### TASK
Counting the line with "(** [sep.join(parts)] on" as the last one, copy out the lines of the data exactly from the first onward.

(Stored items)
'''

(** * Hong Kong Weather MCP server: the request/format pipeline of [weather.py]

    The Python module is embedded shallowly.

    - A Python [str] is a sequence of code points ([pystr]); [u] reads an
      ASCII literal.
    - Python objects live in a heap.  Scalars ([None], [bool], [int], [float],
      [str]) are immutable values; a [list] or a [dict] is a heap object
      reached through a reference, so that aliasing and in-place updates
      ([list.append]) are visible.
    - A Python exception is an error result ([Raise]).
    - What the interpreter fixes and the program cannot see into is a
      Section variable: the [float] type with its [repr] and truth value,
      [repr] on [str], the recursion limit, the iteration order of a [set]
      literal, and the upstream HTTP service. *)

From Stdlib Require Import String Ascii ZArith NArith Bool Lia DecimalString
  Permutation List.
Import ListNotations.

Set Implicit Arguments.
Set Warnings "-register-all".

(** ** Strings *)

Definition pystr := list N.

Definition u (s : string) : pystr :=
  map N_of_ascii (list_ascii_of_string s).

Arguments u s%_string.

Definition nl : pystr := [10%N].

Fixpoint pystr_eqb (a b : pystr) : bool :=
  match a, b with
  | [], [] => true
  | x :: a', y :: b' => N.eqb x y && pystr_eqb a' b'
  | _, _ => false
  end.

(** [sep.join(parts)] on a sequence that is known to hold only [str]. *)
Fixpoint join (sep : pystr) (parts : list pystr) : pystr :=
  match parts with
  | [] => []
  | [p] => p
  | p :: rest => p ++ sep ++ join sep rest
  end.

(** [str(z)] for a Python [int]. *)
Definition str_of_int (z : Z) : pystr :=
  u (NilZero.string_of_int (Z.to_int z)).

Fixpoint is_prefix (p s : pystr) : bool :=
  match p, s with
  | [], _ => true
  | x :: p', y :: s' => N.eqb x y && is_prefix p' s'
  | _ :: _, [] => false
  end.

(** [p in s] for two [str]: substring test. *)
Fixpoint is_substring (p s : pystr) : bool :=
  is_prefix p s ||
  match s with
  | [] => false
  | _ :: s' => is_substring p s'
  end.

(** ** Exceptions and results

    The exception classes the module can meet.  [ValueError] is what
    [response.json()] raises on a body that is no JSON text; [OtherException]
    stands for any further subclass of [Exception].  [CancelledError]
    (of [asyncio], raised into a coroutine at an [await] when its task is
    cancelled), [KeyboardInterrupt] and [SystemExit] derive from
    [BaseException] and not from [Exception].  [BadReference] is no
    Python exception: it marks a reference out of the heap, which a
    well-formed heap does not hold. *)

Inductive exn : Type :=
| KeyError
| IndexError
| TypeError
| AttributeError
| UnboundLocalError
| RecursionError
| ValueError
| HTTPStatusError (status : Z)
| RequestError
| OtherException (name : pystr)
| CancelledError
| KeyboardInterrupt
| SystemExit
| BadReference.

(** [LookupError] is the base class of [KeyError] and [IndexError]. *)
Definition is_LookupError (e : exn) : bool :=
  match e with
  | KeyError | IndexError => true
  | _ => false
  end.

(** What a clause [except Exception] catches: every class but the three that
    derive from [BaseException] only.  ([BadReference] does not arise where
    the module has such a clause: the fetcher reads no reference.) *)
Definition is_Exception (e : exn) : bool :=
  match e with
  | CancelledError | KeyboardInterrupt | SystemExit => false
  | _ => true
  end.

Inductive result (A : Type) : Type :=
| Ok (a : A)
| Raise (e : exn).

Arguments Ok {A} a.
Arguments Raise {A} e.

Definition rbind {A B} (m : result A) (k : A -> result B) : result B :=
  match m with
  | Ok a => k a
  | Raise e => Raise e
  end.

Declare Scope py_scope.
Delimit Scope py_scope with py.
Open Scope py_scope.

Notation "x <- m ;; k" := (rbind m (fun x => k))
  (at level 61, m at next level, right associativity) : py_scope.

Fixpoint map_result {A B} (f : A -> result B) (xs : list A) : result (list B) :=
  match xs with
  | [] => Ok []
  | x :: xs' =>
      y <- f x ;;
      ys <- map_result f xs' ;;
      Ok (y :: ys)
  end.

'''

### SOLUTION TO THE PROBLEM
(** * Hong Kong Weather MCP server: the request/format pipeline of [weather.py]

    The Python module is embedded shallowly.

    - A Python [str] is a sequence of code points ([pystr]); [u] reads an
      ASCII literal.
    - Python objects live in a heap.  Scalars ([None], [bool], [int], [float],
      [str]) are immutable values; a [list] or a [dict] is a heap object
      reached through a reference, so that aliasing and in-place updates
      ([list.append]) are visible.
    - A Python exception is an error result ([Raise]).
    - What the interpreter fixes and the program cannot see into is a
      Section variable: the [float] type with its [repr] and truth value,
      [repr] on [str], the recursion limit, the iteration order of a [set]
      literal, and the upstream HTTP service. *)

From Stdlib Require Import String Ascii ZArith NArith Bool Lia DecimalString
  Permutation List.
Import ListNotations.

Set Implicit Arguments.
Set Warnings "-register-all".

(** ** Strings *)

Definition pystr := list N.

Definition u (s : string) : pystr :=
  map N_of_ascii (list_ascii_of_string s).

Arguments u s%_string.

Definition nl : pystr := [10%N].

Fixpoint pystr_eqb (a b : pystr) : bool :=
  match a, b with
  | [], [] => true
  | x :: a', y :: b' => N.eqb x y && pystr_eqb a' b'
  | _, _ => false
  end.

(** [sep.join(parts)] on a sequence that is known to hold only [str]. *)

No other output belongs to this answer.